If I have time, I am going to hack 'Date' and find out why it is using 'Rational'.

rant mode off.

Having some 'tee' and smoking 'pipe'

Okay - I am digressing here. It is about Unix shell, not ruby.

Building data warehouse means you are shuffling data from one depot to another. That means a lot of scripting. [ No - I am not going to use ETL - I refuse to use the product where mouse clicking is the only mean of directing what needs to be done ]

These batch jobs usually run at night when I am getting some 'zzz' or 'vodka' :) So it has to log and bullet proof. So you want your script to automatically generate log file and store.

Wait - if I direct my output to a file, I won't see anything on the screen while running via shell. This is very annoying when you are testing.

So why don't you have some 'tee'?

Straight from our 'man', tee 'reads from standard input and writes to standard output and files'. [please google 'tee' for more info ]

Here is what I do with my script


#!/bin/bash

LOGFILE=/a/log/file

(

cmd1

cmd2

cmd3

) 2>&1 | tee -a $LOGFILE

Woo - now we are piping to tee. Basically, we are redirecting STDOUT and STDERR to 'tee'. 'tee' dutifully direct its STDIN to both $LOGFILE and STDOUT.

This is useful when you run the script via terminal. You can see while it is running but the log file is also created and saved automatically.

Alas - we think we are done - no, my friend.

There is an unfortunate side effect of using "|". STATUS of execution.

$?
You should always check $? after executing the command.

For example,

execute_some_program

if [ $? -ne 0 ]; then
echo "some error message"
exit 1
end
However, when you use "|", you only get the exit status of the last command in the chain.

For example
cmd1 | cmd2 | cmd3
$? is that of "cmd3"

So what does it got to with our 'tee' and script.

Remember all the hardworking is done before 'tee'. If there is any error, you want your script to exit with non-zero value to indicate there is a problem. However, our script will return status of 'tee' problem.

Let's translate this. Even though there is a problem and you dutifully exit with non-zero, tee will hijack the status code and replace with its own.

No, this is not a bug. $? is one variable. Unix creator has to decide which of $? needs to reported and they picked the last one.

But there is a trick. Actually, I have to confess that we said 'Unix' shell at the beginning. It is actually 'Bash'.

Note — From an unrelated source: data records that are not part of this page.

(* ===== verification/ObObject.v ===== *)
(** Cells: libmariadb/ob_object.c and include/ob_object.h, the typed values of the server
    with their serialization, and the maps between their types and those of the protocol.

    The union ObObjValue is its eight bytes, or a pointer; a pointer is the memory from it
    on.  The bits of a pointer, which a number shows that is read from a cell with a string
    in it, and the contents of a variable that was not initialized are arguments. *)

From stdpp Require Import tactics.
From S2P Require Import Prelude IntStore Serialize StmtTime OracleTime NumText LenEnc TimeText StmtFetch StmtOracle StmtRow.
Import Serialize StmtTime OracleTime StmtFetch StmtOracle StmtRow.

Module ObObject.

(** * Types *)

Definition ObNullType : Z := 0.
Definition ObTinyIntType : Z := 1.
Definition ObSmallIntType : Z := 2.
Definition ObMediumIntType : Z := 3.
Definition ObInt32Type : Z := 4.
Definition ObIntType : Z := 5.
Definition ObUTinyIntType : Z := 6.
Definition ObUSmallIntType : Z := 7.
Definition ObUMediumIntType : Z := 8.
Definition ObUInt32Type : Z := 9.
Definition ObUInt64Type : Z := 10.
Definition ObFloatType : Z := 11.
Definition ObDoubleType : Z := 12.
Definition ObUFloatType : Z := 13.
Definition ObUDoubleType : Z := 14.
Definition ObNumberType : Z := 15.
Definition ObDateTimeType : Z := 17.
Definition ObTimestampType : Z := 18.
Definition ObDateType : Z := 19.
Definition ObTimeType : Z := 20.
Definition ObYearType : Z := 21.
Definition ObVarcharType : Z := 22.
Definition ObExtendType : Z := 25.
Definition ObTinyTextType : Z := 27.
Definition ObTextType : Z := 28.
Definition ObMediumTextType : Z := 29.
Definition ObLongTextType : Z := 30.
Definition ObBitType : Z := 31.
Definition ObEnumType : Z := 32.
Definition ObSetType : Z := 33.
Definition ObTimestampTZType : Z := 36.
Definition ObTimestampLTZType : Z := 37.
Definition ObTimestampNanoType : Z := 38.
Definition ObRawType : Z := 39.
Definition ObMaxType : Z := 47.
Definition MAX_NO_FIELD_TYPES : Z := 256.

Definition CS_TYPE_BINARY : Z := 63.
Definition CS_LEVEL_IMPLICIT : Z := 2.
Definition CS_LEVEL_NUMERIC : Z := 5.

(** The member mysql_type of the initialized elements; the others are zero. *)
Definition type_maps_ : list Z :=
  [MYSQL_TYPE_NULL; MYSQL_TYPE_TINY; MYSQL_TYPE_SHORT; MYSQL_TYPE_INT24; MYSQL_TYPE_LONG; MYSQL_TYPE_LONGLONG;
   MYSQL_TYPE_TINY; MYSQL_TYPE_SHORT; MYSQL_TYPE_INT24; MYSQL_TYPE_LONG; MYSQL_TYPE_LONGLONG;
   MYSQL_TYPE_FLOAT; MYSQL_TYPE_DOUBLE; MYSQL_TYPE_FLOAT; MYSQL_TYPE_DOUBLE; MYSQL_TYPE_NEWDECIMAL; MYSQL_TYPE_NEWDECIMAL;
   MYSQL_TYPE_DATETIME; MYSQL_TYPE_TIMESTAMP; MYSQL_TYPE_DATE; MYSQL_TYPE_TIME; MYSQL_TYPE_YEAR;
   MYSQL_TYPE_VAR_STRING; MYSQL_TYPE_STRING; MYSQL_TYPE_VAR_STRING; MAX_NO_FIELD_TYPES; MAX_NO_FIELD_TYPES].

Bash decided that this is common and created another variable - $PIPESTATUS. This is an array "containing a list of exit status values from the processes in the most-recently-executed foreground pipeline (which may contain only a single command).

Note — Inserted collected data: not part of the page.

(* ===== verification/Charset.v ===== *)
(** Character sets: libmariadb/ma_charset.c.  The functions that recognize the characters of the
    multibyte character sets, the table of collations with its searches, and the escaping of
    texts for statements (mysql_cset_escape_slashes, mysql_cset_escape_quotes and
    mysql_real_escape_string of mariadb_lib.c).

    A text is given by its memory, its start and its end.  Characters are bytes; where the
    code converts a char to unsigned int the sign is extended. *)

From stdpp Require Import tactics.
From S2P Require Import Prelude.

Module Charset.

(** * Characters of several bytes *)

Definition between (lo hi c : Z) : bool := (lo <=? c) && (c <=? hi).

(** (uchar) c ^ 0x80 < 0x40 *)
Definition is_tail (c : Z) : bool := Z.lxor c 0x80 <? 0x40.

Definition check_mb_utf8mb3_sequence (mem : bytes) (start end_ : Z) : cres Z :=
  if start >=? end_ then Ret 0
  else
    c ← load mem start;
    if c <? 0x80 then Ret 1
    else if c <? 0xC2 then Ret 0
    else if c <? 0xE0 then
      if start + 2 >? end_ then Ret 0
      else c1 ← load mem (start + 1); Ret (if negb (is_tail c1) then 0 else 2)
    else if c <? 0xF0 then
      if start + 3 >? end_ then Ret 0
      else
        c1 ← load mem (start + 1); c2 ← load mem (start + 2);
        Ret (if negb (is_tail c1 && is_tail c2 && ((c >=? 0xE1) || (c1 >=? 0xA0))) then 0 else 3)
    else Ret 0.

Definition check_mb_utf8_sequence (mem : bytes) (start end_ : Z) : cres Z :=
  if start >=? end_ then Ret 0
  else
    c ← load mem start;
    if c <? 0x80 then Ret 1
    else if c <? 0xC2 then Ret 0
    else if c <? 0xE0 then
      if start + 2 >? end_ then Ret 0
      else c1 ← load mem (start + 1); Ret (if negb (is_tail c1) then 0 else 2)
    else if c <? 0xF0 then
      if start + 3 >? end_ then Ret 0
      else
        c1 ← load mem (start + 1); c2 ← load mem (start + 2);
        Ret (if negb (is_tail c1 && is_tail c2 && ((c >=? 0xE1) || (c1 >=? 0xA0))) then 0 else 3)
    else if c <? 0xF5 then
      if start + 4 >? end_ then Ret 0
      else
        c1 ← load mem (start + 1); c2 ← load mem (start + 2); c3 ← load mem (start + 3);
        Ret (if negb (is_tail c1 && is_tail c2 && is_tail c3 && ((c >=? 0xF1) || (c1 >=? 0x90)) && ((c <=? 0xF3) || (c1 <=? 0x8F)))
             then 0 else 4)
    else Ret 0.

Definition check_mb_utf8mb3_valid (mem : bytes) (start end_ : Z) : cres Z :=
  len ← check_mb_utf8mb3_sequence mem start end_; Ret (if len >? 1 then len else 0).

Definition check_mb_utf8_valid (mem : bytes) (start end_ : Z) : cres Z :=
  len ← check_mb_utf8_sequence mem start end_; Ret (if len >? 1 then len else 0).

Definition mysql_mbcharlen_utf8mb3 (utf8 : Z) : Z :=
  if utf8 <? 0x80 then 1 else if utf8 <? 0xC2 then 0 else if utf8 <? 0xE0 then 2 else if utf8 <? 0xF0 then 3 else 0.

Definition mysql_mbcharlen_utf8 (utf8 : Z) : Z :=
  if utf8 <? 0x80 then 1 else if utf8 <? 0xC2 then 0 else if utf8 <? 0xE0 then 2 else if utf8 <? 0xF0 then 3
  else if utf8 <? 0xF8 then 4 else 0.

Definition valid_big5head : Z -> bool := between 0xA1 0xF9.
Definition valid_big5tail (c : Z) : bool := between 0x40 0x7E c || between 0xA1 0xFE c.

(** The pattern of the functions for characters of two bytes: head && end - start > 1 && tail. *)
Definition two_bytes (head tail : Z -> bool) (mem : bytes) (start end_ : Z) : cres Z :=
  c ← load mem start;
  if head c && (end_ - start >? 1) then c1 ← load mem (start + 1); Ret (if tail c1 then 2 else 0) else Ret 0.

Definition check_mb_big5 : bytes -> Z -> Z -> cres Z := two_bytes valid_big5head valid_big5tail.
Definition mysql_mbcharlen_big5 (big5 : Z) : Z := if valid_big5head big5 then 2 else 1.

Definition valid_cp932head (c : Z) : bool := between 0x81 0x9F c || between 0xE0 0xFC c.
Definition valid_cp932tail (c : Z) : bool := between 0x40 0x7E c || between 0x80 0xFC c.
Definition check_mb_cp932 : bytes -> Z -> Z -> cres Z := two_bytes valid_cp932head valid_cp932tail.
Definition mysql_mbcharlen_cp932 (cp932 : Z) : Z := if valid_cp932head (u8 cp932) then 2 else 1.

Definition valid_euckr (c : Z) : bool := between 0xA1 0xFE (u8 c).
Definition check_mb_euckr (mem : bytes) (start end_ : Z) : cres Z :=
  if end_ - start <=? 1 then Ret 0
  else
    c ← load mem start;
    if c <? 0x80 then Ret 0 else c1 ← load mem (start + 1); Ret (if valid_euckr c1 then 2 else 0).
Definition mysql_mbcharlen_euckr (kr : Z) : Z := if valid_euckr kr then 2 else 1.

Definition valid_eucjpms (c : Z) : bool := between 0xA1 0xFE (Z.land c 0xFF).
Definition valid_eucjpms_kata (c : Z) : bool := between 0xA1 0xDF (Z.land c 0xFF).
Definition valid_eucjpms_ss2 (c : Z) : bool := Z.land c 0xFF =? 0x8E.
Definition valid_eucjpms_ss3 (c : Z) : bool := Z.land c 0xFF =? 0x8F.

(** The conditions are tried in order, and a byte is loaded only where && gets to it. *)
Definition check_mb_eucjpms (mem : bytes) (start end_ : Z) : cres Z :=
  c ← load mem start;
  if c <? 0x80 then Ret 0
  else
    a ← (if valid_eucjpms c && (end_ - start >? 1) then c1 ← load mem (start + 1); Ret (valid_eucjpms c1) else Ret false);
    if (a : bool) then Ret 2
    else
      a ← (if valid_eucjpms_ss2 c && (end_ - start >? 1) then c1 ← load mem (start + 1); Ret (valid_eucjpms_kata c1) else Ret false);
      if (a : bool) then Ret 2
      else
        a ← (if valid_eucjpms_ss3 c && (end_ - start >? 2)
             then c1 ← load mem (start + 1); c2 ← load mem (start + 2); Ret (valid_eucjpms c1 && valid_eucjpms c2) else Ret false);
        Ret (if (a : bool) then 2 else 0).

Definition mysql_mbcharlen_eucjpms (jpms : Z) : Z :=
  if valid_eucjpms jpms || valid_eucjpms_ss2 jpms then 2 else if valid_eucjpms_ss3 jpms then 3 else 1.

Definition valid_gb2312_head (c : Z) : bool := between 0xA1 0xF7 (u8 c).
Definition valid_gb2312_tail (c : Z) : bool := between 0xA1 0xFE (u8 c).
Definition check_mb_gb2312 : bytes -> Z -> Z -> cres Z := two_bytes valid_gb2312_head valid_gb2312_tail.
Definition mysql_mbcharlen_gb2312 (gb : Z) : Z := if valid_gb2312_head gb then 2 else 1.

Definition valid_gbk_head (c : Z) : bool := between 0x81 0xFE (u8 c).
Definition valid_gbk_tail (c : Z) : bool := between 0x40 0x7E (u8 c) || between 0x80 0xFE (u8 c).
Definition check_mb_gbk : bytes -> Z -> Z -> cres Z := two_bytes valid_gbk_head valid_gbk_tail.
Definition mysql_mbcharlen_gbk (gbk : Z) : Z := if valid_gbk_head gbk then 2 else 1.

Definition valid_sjis_head (c : Z) : bool := between 0x81 0x9F c || between 0xE0 0xFC c.
Definition valid_sjis_tail (c : Z) : bool := between 0x40 0x7E c || between 0x80 0xFC c.
Definition check_mb_sjis : bytes -> Z -> Z -> cres Z := two_bytes valid_sjis_head valid_sjis_tail.
Definition mysql_mbcharlen_sjis (sjis : Z) : Z := if valid_sjis_head (u8 sjis) then 2 else 1.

So we can improve our program by doing this.

#!/bin/bash

LOGFILE=/a/log/file

(

cmd1

cmd2

cmd3

) 2>&1 | tee -a $LOGFILE

exit ${PIPESTATUS[0]}
So now you had some tee and smoked pipe.

Enjoy.

Tuesday, January 16, 2007

Hello Everyone

I've been tinker with Ruby for past 6 months.

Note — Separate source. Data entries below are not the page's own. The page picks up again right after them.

(* ===== verification/Escape.v ===== *)
(** Escaping of texts (mysql_real_escape_string, Charset.v): what is written between quotes is
    read by the server as the original text, and the literal ends where it should.

    [scan] is the reference: how a server with the character set reads a literal, character by
    character, up to the closing quote.  [SafeCharset] states what a character set promises for
    that; the character sets of one byte, UTF-8, GBK, GB2312, SJIS, CP932 and EUC-KR discharge
    it, Big5 and GB18030 do not. *)

From stdpp Require Import tactics.
From S2P Require Import Prelude IntStore NumText Charset.
Import NumText Charset.

Module Escape.

Lemma esc_byte c : is_byte c -> is_byte (esc_of c).
Proof. unfold esc_of, is_byte, uint. intros H. repeat case_match; lia. Qed.

Ltac byte_list := repeat (apply Forall_cons; split; [first [done | by apply esc_byte | unfold is_byte, uint; lia]|]); first [done | by apply Forall_nil].


(** * The reference reader of a literal *)

Definition unescape (d : Z) : bytes :=
  if d =? 48 then [0] else if d =? 110 then [10] else if d =? 114 then [13] else if d =? 90 then [26]
  else if d =? 116 then [9] else if d =? 98 then [8] else if (d =? 37) || (d =? 95) then [92; d] else [d].

Section scan.
Context (mb_len : bytes -> nat) (backslash : bool).

(** The text and what follows its closing quote; [mb_len s] is the length of the character of
    several bytes at the start of [s], or 0. *)
Fixpoint scan (fuel : nat) (s : bytes) : option (bytes * bytes) :=
  match fuel, s with
  | O, _ => None
  | _, [] => None
  | S fuel, c :: s' =>
    if decide (0 < mb_len s)%nat then '(t, r) ← scan fuel (drop (mb_len s) s); Some (take (mb_len s) s ++ t, r)
    else if backslash && (c =? 92) then
      match s' with
      | [] => None
      | d :: s'' => '(t, r) ← scan fuel s''; Some (unescape d ++ t, r)
      end
    else if c =? 39 then
      match s' with
      | d :: s'' => if d =? 39 then '(t, r) ← scan fuel s''; Some (39 :: t, r) else Some ([], s')
      | [] => Some ([], s')
      end
    else '(t, r) ← scan fuel s'; Some (c :: t, r)
  end.
End scan.

(** * What a character set promises *)

Definition valid_len (cs : MARIADB_CHARSET_INFO) (mem : bytes) (p e : Z) : cres Z :=
  if char_maxlen cs >? 1 then mb_valid (mb cs) mem p e else Ret 0.

Definition head_len (cs : MARIADB_CHARSET_INFO) (c : Z) : cres Z :=
  if char_maxlen cs >? 1 then mb_charlen (mb cs) (u32 (s8 c)) else Ret 0.

(** A character lies inside the text and is recognized by its own bytes; it starts with a byte
    above ASCII and has no quote in it; its first byte is known to be one, or its other bytes
    are above ASCII too. *)
Class SafeCharset (cs : MARIADB_CHARSET_INFO) := {
  mb_len : bytes -> nat;
  head_of : Z -> Z;
  mb_spec mem p s : s <> [] -> all_bytes s -> text_at mem p s -> valid_len cs mem p (p + Z.of_nat (length s)) = Ret (Z.of_nat (mb_len s));
  head_spec c : is_byte c -> head_len cs c = Ret (head_of c);
  head_high c : is_byte c -> 1 < head_of c -> 0x80 <= c;
  mb_bound s : (mb_len s <= length s)%nat;
  mb_local s s' : all_bytes s -> (0 < mb_len s)%nat -> take (mb_len s) s' = take (mb_len s) s -> mb_len s' = mb_len s;
  mb_high c s : all_bytes (c :: s) -> (0 < mb_len (c :: s))%nat -> 0x80 <= c;
  mb_quote s : all_bytes s -> (0 < mb_len s)%nat -> Forall (fun b => b <> 39) (take (mb_len s) s);
  mb_escape c s : all_bytes (c :: s) -> (0 < mb_len (c :: s))%nat ->
    1 < head_of c \/ Forall (fun b => 0x80 <= b) (take (mb_len (c :: s)) (c :: s)) }.

Section escape.
Context (cs : MARIADB_CHARSET_INFO) `{SC : SafeCharset cs}.

(** What the two functions write for a byte that starts no character of several bytes. *)
Definition slash_unit (c : Z) : bytes :=
  let esc := if head_of c >? 1 then c else esc_of c in if negb (esc =? 0) then [92; esc] else [c].
Definition quote_unit (c : Z) : bytes := if c =? 39 then [39; 39] else [c].

(** [escapes unit s t]: [t] is the escaped form of [s]. *)
Inductive escapes (unit : Z -> bytes) : bytes -> bytes -> Prop :=
| escapes_nil : escapes unit [] []
| escapes_mb s t : (0 < mb_len s)%nat -> escapes unit (drop (mb_len s) s) t -> escapes unit s (take (mb_len s) s ++ t)
| escapes_one c s t : mb_len (c :: s) = 0%nat -> escapes unit s t -> escapes unit (c :: s) (unit c ++ t).

Definition unit_ok (unit : Z -> bytes) : Prop := forall c, is_byte c -> (1 <= length (unit c) <= 2)%nat /\ all_bytes (unit c).

Lemma escapes_length unit s t : unit_ok unit -> all_bytes s -> escapes unit s t -> (length t <= 2 * length s)%nat /\ all_bytes t.
Proof.
  intros Hu Hs H. induction H as [|s t Hn _ IH|c s t Hn _ IH]; [done|..].
  - pose proof (mb_bound s). destruct IH as [IH1 IH2]; [by apply Forall_drop|]. rewrite length_drop in IH1.
    rewrite length_app, length_take. split; [lia|]. apply Forall_app. split; [by apply Forall_take|done].
  - apply Forall_cons in Hs as [Hc Hs]. destruct (IH Hs) as [IH1 IH2]. destruct (Hu c Hc) as [[_ ?] ?].
    rewrite length_app. simpl length. split; [lia|]. by apply Forall_app.
Qed.

(** ** The prefix of the escaped text that no escape touched is a prefix of the text *)

Lemma untouched_prefix unit (bad : Z -> Prop) s t (r : bytes) k :
  (forall c, unit c = [c] \/ exists b u, unit c = b :: u /\ bad b) -> bad 39 -> escapes unit s t ->
  (k <= length (t ++ 39%Z :: r))%nat -> Forall (fun b => ~ bad b) (take k (t ++ 39 :: r)) ->
  take k (t ++ 39 :: r) = take k s /\ (k <= length s)%nat.
Proof.
  intros Hu Hq H. revert k. induction H as [|s t Hn _ IH|c s t Hn _ IH]; intros k Hk Hf.
  - destruct k; [done|]. simpl in Hf. apply Forall_cons in Hf as [? _]. done.
  - pose proof (mb_bound s) as Hb. rewrite <- app_assoc in *.
    destruct (decide (k <= mb_len s)%nat).
    + rewrite take_app_le by (rewrite length_take; lia). rewrite take_take, Nat.min_l by lia. split; [done|lia].
    + rewrite take_app_ge in Hf |- * by (rewrite length_take; lia). rewrite length_take, Nat.min_l in * by lia.
      apply Forall_app in Hf as [_ Hf]. rewrite length_app, length_take, Nat.min_l in Hk by lia.
      destruct (IH (k - mb_len s)%nat) as [E Hl]; [lia|done|]. rewrite E. rewrite length_drop in Hl. split; [|lia].
      replace k with (mb_len s + (k - mb_len s))%nat at 2 by lia. by rewrite <- take_take_drop.
  - rewrite <- app_assoc in *. destruct k as [|k]; [split; [done|lia]|].
    destruct (Hu c) as [E|(b & u & E & Hbad)]; rewrite E in *; simpl in *; apply Forall_cons in Hf as [? Hf]; [|done].
    destruct (IH k) as [E' Hl]; [lia|done|]. rewrite E'. split; [done|lia].
Qed.

(** A byte that is copied as it is does not become the start of a character. *)
Lemma raw_stays unit (bad : Z -> Prop) c s t (r : bytes) :
  (forall c, unit c = [c] \/ exists b u, unit c = b :: u /\ bad b) -> bad 39 -> escapes unit s t ->
  all_bytes (c :: s) -> all_bytes (t ++ 39 :: r) -> mb_len (c :: s) = 0%nat ->
  (forall n, (0 < n)%nat -> n = mb_len (c :: t ++ 39 :: r) -> Forall (fun b => ~ bad b) (take n (c :: t ++ 39 :: r))) ->
  mb_len (c :: t ++ 39 :: r) = 0%nat.
Proof.
  intros Hu Hq He Hs Ht H0 Hf. remember (mb_len (c :: t ++ 39 :: r)) as n eqn:En.
  destruct n as [|n]; [done|]. specialize (Hf (S n) ltac:(lia) eq_refl). simpl in Hf. apply Forall_cons in Hf as [_ Hf].
  pose proof (mb_bound (c :: t ++ 39 :: r)) as Hb. rewrite <- En in Hb. simpl in Hb.
  destruct (untouched_prefix unit bad s t r n Hu Hq He) as [E Hl]; [lia|done|].
  assert (mb_len (c :: s) = mb_len (c :: t ++ 39 :: r)) as E'; [|congruence].
  apply mb_local; [constructor; [by apply Forall_cons in Hs as [? _]|done]|lia|]. rewrite <- En. simpl. by rewrite E.
Qed.

Lemma slash_unit_bad c : slash_unit c = [c] \/ exists b u, slash_unit c = b :: u /\ b < 0x80.
Proof. unfold slash_unit. destruct (negb _); [right|by left]. eexists _, _. split; [done|lia]. Qed.

Lemma quote_unit_bad c : quote_unit c = [c] \/ exists b u, quote_unit c = b :: u /\ b = 39.
Proof. unfold quote_unit. destruct (Z.eqb_spec c 39) as [->|]; [right|by left]. by exists 39, [39]. Qed.

Lemma slash_unit_ok : unit_ok slash_unit.
Proof.
  intros c Hc. unfold slash_unit. pose proof (esc_byte c Hc).
  assert (is_byte 92) by (unfold is_byte, uint; lia).
  destruct (negb _); simpl; (split; [lia|]); repeat (apply Forall_cons; split; [by repeat case_match|]); by apply Forall_nil.
Qed.

Lemma quote_unit_ok : unit_ok quote_unit.
Proof.
  intros c Hc. unfold quote_unit. destruct (Z.eqb_spec c 39) as [->|]; simpl; (split; [lia|]);
    repeat (apply Forall_cons; split; [done|]); by apply Forall_nil.
Qed.

Lemma unescape_unit c : esc_of c <> 0 -> unescape (esc_of c) = [c].
Proof.
  unfold esc_of. intros He.
  repeat match goal with |- context [c =? ?k] => destruct (Z.eqb_spec c k); [subst; done|] end. done.
Qed.

Lemma unescape_high c : 0x80 <= c -> unescape c = [c].
Proof.
  intros H. unfold unescape. repeat match goal with |- context [c =? ?k] => destruct (Z.eqb_spec c k); [lia|] end. done.
Qed.

(** ** The reader undoes the escaping *)

Lemma take_mb_app (s u : bytes) : take (mb_len s) (take (mb_len s) s ++ u) = take (mb_len s) s.
Proof. pose proof (mb_bound s). rewrite take_app_le, take_take, Nat.min_l by (rewrite ?length_take; lia). done. Qed.

Lemma mb_len_app (s u : bytes) : all_bytes s -> (0 < mb_len s)%nat -> mb_len (take (mb_len s) s ++ u) = mb_len s.
Proof. intros Hs Hn. apply mb_local; [done|done|apply take_mb_app]. Qed.

Lemma low_no_mb c (s : bytes) : 0 <= c < 0x80 -> all_bytes s -> mb_len (c :: s) = 0%nat.
Proof.
  intros Hc Hs. destruct (mb_len (c :: s)) eqn:E; [done|].
  pose proof (mb_high c s ltac:(apply Forall_cons; split; [unfold is_byte, uint; lia|done]) ltac:(lia)). lia.
Qed.

(** One character of several bytes in front of the rest of the literal. *)
Lemma scan_mb bs fuel s u : all_bytes s -> (0 < mb_len s)%nat -> (0 < length u)%nat ->
  scan mb_len bs (S fuel) (take (mb_len s) s ++ u) = ('(t, r) ← scan mb_len bs fuel u; Some (take (mb_len s) s ++ t, r)).
Proof.
  intros Hs Hn Hu. pose proof (mb_bound s) as Hb. pose proof (mb_len_app s u Hs Hn) as E.
  destruct (take (mb_len s) s ++ u) as [|c s'] eqn:Es.
  { apply (f_equal length) in Es. rewrite length_app in Es. simpl in Es. lia. }
  cbn [scan]. rewrite decide_True by lia. rewrite <- Es in *. rewrite E, take_mb_app.
  rewrite drop_app_ge by (rewrite length_take; lia). rewrite length_take, Nat.min_l, Nat.sub_diag by lia. done.
Qed.

Lemma scan_slashes s t (r : bytes) fuel : escapes slash_unit s t -> all_bytes s -> all_bytes r -> head r <> Some 39 ->
  (length t < fuel)%nat -> scan mb_len true fuel (t ++ 39 :: r) = Some (s, r).
Proof.
  intros He. revert fuel. induction He as [|s t Hn He IH|c s t Hn He IH]; intros fuel Hs Hr Hh Hfuel;
    (destruct fuel as [|fuel]; [simpl in Hfuel; lia|]).
  - cbn [scan app]. rewrite low_no_mb by (lia || done || byte_list). simpl. destruct r as [|b r]; [done|]. simpl in Hh.
    rewrite (proj2 (Z.eqb_neq b 39)) by congruence. done.
  - rewrite <- app_assoc. pose proof (mb_bound s). rewrite length_app, length_take in Hfuel.
    rewrite scan_mb by (done || (rewrite length_app; simpl; lia)).
    rewrite IH by (try apply Forall_drop; done || lia). simpl. by rewrite take_drop.
  - apply Forall_cons in Hs as [Hc Hs]. rewrite <- app_assoc.
    assert (all_bytes (t ++ 39 :: r)) as Hb.
    { apply Forall_app. split; [by apply (escapes_length slash_unit s t slash_unit_ok)|].
      apply Forall_cons. split; [unfold is_byte, uint; lia|done]. }
    rewrite length_app in Hfuel. revert Hfuel. unfold slash_unit at 1 2.
    destruct (Z.gtb_spec (head_of c) 1) as [Hh1|Hh1].
    + pose proof (head_high c Hc Hh1). rewrite (proj2 (Z.eqb_neq c 0)) by lia. simpl. intros Hfuel.
      rewrite low_no_mb by (lia || done || byte_list). simpl. rewrite unescape_high, IH by (done || lia). done.
    + destruct (Z.eqb_spec (esc_of c) 0) as [E0|E0]; simpl; intros Hfuel.
      * assert (mb_len (c :: t ++ 39 :: r) = 0%nat) as E.
        { apply (raw_stays slash_unit (fun b => b < 0x80) c s t r slash_unit_bad); [lia|done|by apply Forall_cons|done|done|].
          intros n Hpos En. destruct (mb_escape c (t ++ 39 :: r)) as [?|Hf]; [by apply Forall_cons|lia|lia|].
          rewrite <- En in Hf. eapply Forall_impl; [exact Hf|]. simpl. lia. }
        rewrite E. simpl.
        assert (c <> 92 /\ c <> 39) as [? ?] by (split; intros ->; done).
        rewrite (proj2 (Z.eqb_neq c 92)), (proj2 (Z.eqb_neq c 39)), IH by (done || lia). done.
      * rewrite low_no_mb by (lia || done || byte_list). simpl. rewrite unescape_unit, IH by (done || lia). done.
Qed.

Lemma scan_quotes s t (r : bytes) fuel : escapes quote_unit s t -> all_bytes s -> all_bytes r -> head r <> Some 39 ->
  (length t < fuel)%nat -> scan mb_len false fuel (t ++ 39 :: r) = Some (s, r).
Proof.
  intros He. revert fuel. induction He as [|s t Hn He IH|c s t Hn He IH]; intros fuel Hs Hr Hh Hfuel;
    (destruct fuel as [|fuel]; [simpl in Hfuel; lia|]).
  - cbn [scan app]. rewrite low_no_mb by (lia || done || byte_list). simpl. destruct r as [|b r]; [done|]. simpl in Hh.
    rewrite (proj2 (Z.eqb_neq b 39)) by congruence. done.
  - rewrite <- app_assoc. pose proof (mb_bound s). rewrite length_app, length_take in Hfuel.
    rewrite scan_mb by (done || (rewrite length_app; simpl; lia)).
    rewrite IH by (try apply Forall_drop; done || lia). simpl. by rewrite take_drop.
  - apply Forall_cons in Hs as [Hc Hs]. rewrite <- app_assoc.
    assert (all_bytes (t ++ 39 :: r)) as Hb.
    { apply Forall_app. split; [by apply (escapes_length quote_unit s t quote_unit_ok)|].
      apply Forall_cons. split; [unfold is_byte, uint; lia|done]. }
    rewrite length_app in Hfuel. revert Hfuel. unfold quote_unit at 1 2.
    destruct (Z.eqb_spec c 39) as [->|Hc39]; simpl; intros Hfuel.
    + rewrite low_no_mb by (lia || done || byte_list). simpl. rewrite IH by (done || lia). done.
    + assert (mb_len (c :: t ++ 39 :: r) = 0%nat) as E.
      { apply (raw_stays quote_unit (fun b => b = 39) c s t r quote_unit_bad); [done|done|by apply Forall_cons|done|done|].
        intros n Hpos En. subst n. apply mb_quote; [by apply Forall_cons|done]. }
      rewrite E. simpl. rewrite (proj2 (Z.eqb_neq c 39)), IH by (done || lia). done.
Qed.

My interest started out with Rails on Ruby. Yes, I was caught up with Java sucks! Ruby Rulez! mantra.

I installed Ruby on my PC, Mac and Linux boxes at home and have been tinkering around it.

When I moved the job last August, I decided that Ruby is going to be main platform to do 'dataware house'.

You heard me right, 'dataware house'. Let me say it again, Ruby for database project on top of IBM DB 8.2 [ No, I refuse to call it UDB - it smells like DB2 - It quacks like DB2 - it is DB2 ]

Little did I know that there are many up and down with this crazy idea.

As I progress with my adventure - I want to thank Matz-san for his rubyism - Ruby made me drink a bucket load of sake - oh - don't get me started - Ruby is not perfect but it is nice to work with.

So sit tight, I will go through the details of Ruby and try to do some brain dump so you don't have to go through my pain.